Search the records below for the word "built". Pull out each line that has it.

== Source information

(* ===== verification/GenUsage.v ===== *)
(** Which flows reach a demand: src/gen/usage.go and the demand stack of
    src/gen/fragment.go.

    A demand made while another is being built is an edge of a graph; after the walk the
    flows are spread along the edges until nothing changes. Go ranges over maps in an
    order of its own, so the orders of the rounds are an argument. *)

From S2P Require Import Prelude.
From S2P Require Import Order.

(** ** Demands *)

Inductive demandKind := demandType | demandPath | demandCallback | demandSingleton.

#[export] Instance demandKind_eq_dec : EqDecision demandKind.
Proof. solve_decision. Defined.

#[export] Instance demandKind_countable : Countable demandKind.
Proof.
  refine (inj_countable'
    (fun k => match k with demandType => 0 | demandPath => 1 | demandCallback => 2 | demandSingleton => 3 end)
    (fun n => match n with 0 => demandType | 1 => demandPath | 2 => demandCallback | _ => demandSingleton end) _).
  by intros [].
Defined.

Record demandKey := mkDemand { k_kind : demandKind; k_key : string; k_name : string; k_ord : nat }.

#[export] Instance demandKey_eq_dec : EqDecision demandKey.
Proof. solve_decision. Defined.

#[export] Instance demandKey_countable : Countable demandKey.
Proof.
  refine (inj_countable' (fun k => (k_kind k, k_key k, k_name k, k_ord k))
    (fun '(a, b, c, d) => mkDemand a b c d) _).
  by intros [].
Defined.

(** The store's demand fields. *)
Record fragState := mkFrag {
  fr_order : list demandKey;
  fr_index : gmap demandKey nat;
  fr_active : list nat;
  fr_flow : string;
  fr_noFlow : bool
}.

(** [g.scope]: the build function, and whether this is the validation pass. *)
Record scopeState := mkScope { sc_fn : string; sc_validation : bool }.

Notation flowMap := (gmap demandKey (gset string)).
Notation edgeMap := (gmap demandKey (gset demandKey)).

Record genUsage := mkUsage {
  u_scope : option scopeState;
  u_frag : option fragState;
  u_demands : flowMap;
  u_edges : edgeMap
}.

Definition demandID (st : fragState) (k : demandKey) : nat * fragState :=
  match fr_index st !! k with
  | Some i => (i, st)
  | None =>
      let i := length (fr_order st) in
      (i, mkFrag (fr_order st ++ [k]) (<[k := i]> (fr_index st)) (fr_active st) (fr_flow st) (fr_noFlow st))
  end.

Definition currentDemand (st : fragState) : option nat := last (fr_active st).

Definition set_active (st : fragState) (l : list nat) : fragState :=
  mkFrag (fr_order st) (fr_index st) l (fr_flow st) (fr_noFlow st).

Definition set_frag (g : genUsage) (st : fragState) : genUsage :=
  mkUsage (u_scope g) (Some st) (u_demands g) (u_edges g).

Definition pushDemand (g : genUsage) (k : demandKey) : genUsage :=
  match u_frag g with
  | None => g
  | Some st => let '(id, st) := demandID st k in set_frag g (set_active st (fr_active st ++ [id]))
  end.

(** The function [pushDemand] returns. *)
Definition popDemand (g : genUsage) : genUsage :=
  match u_frag g with
  | None => g
  | Some st => set_frag g (set_active st (removelast (fr_active st)))
  end.

Definition flowID (g : genUsage) : string :=
  match u_scope g with
  | Some sc => if sc_validation sc then EmptyString else sc_fn sc
  | None =>
      match u_frag g with
      | Some st =>
          if bool_decide (fr_flow st <> EmptyString) then fr_flow st
          else if fr_noFlow st then EmptyString else "default"
      | None => "default"
      end
  end.

Definition flows_of (d : flowMap) (k : demandKey) : gset string := default ∅ (d !! k).
Definition edges_of (e : edgeMap) (k : demandKey) : gset demandKey := default ∅ (e !! k).

(** The demand being built, if any. *)
Definition parentDemand (g : genUsage) : option demandKey :=
  match u_frag g with
  | Some st => match currentDemand st with Some i => fr_order st !! i | None => None end
  | None => None
  end.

====

# Expected output:
    A demand made while another is being built is an edge of a graph; after the walk the
(** The demand being built, if any. *)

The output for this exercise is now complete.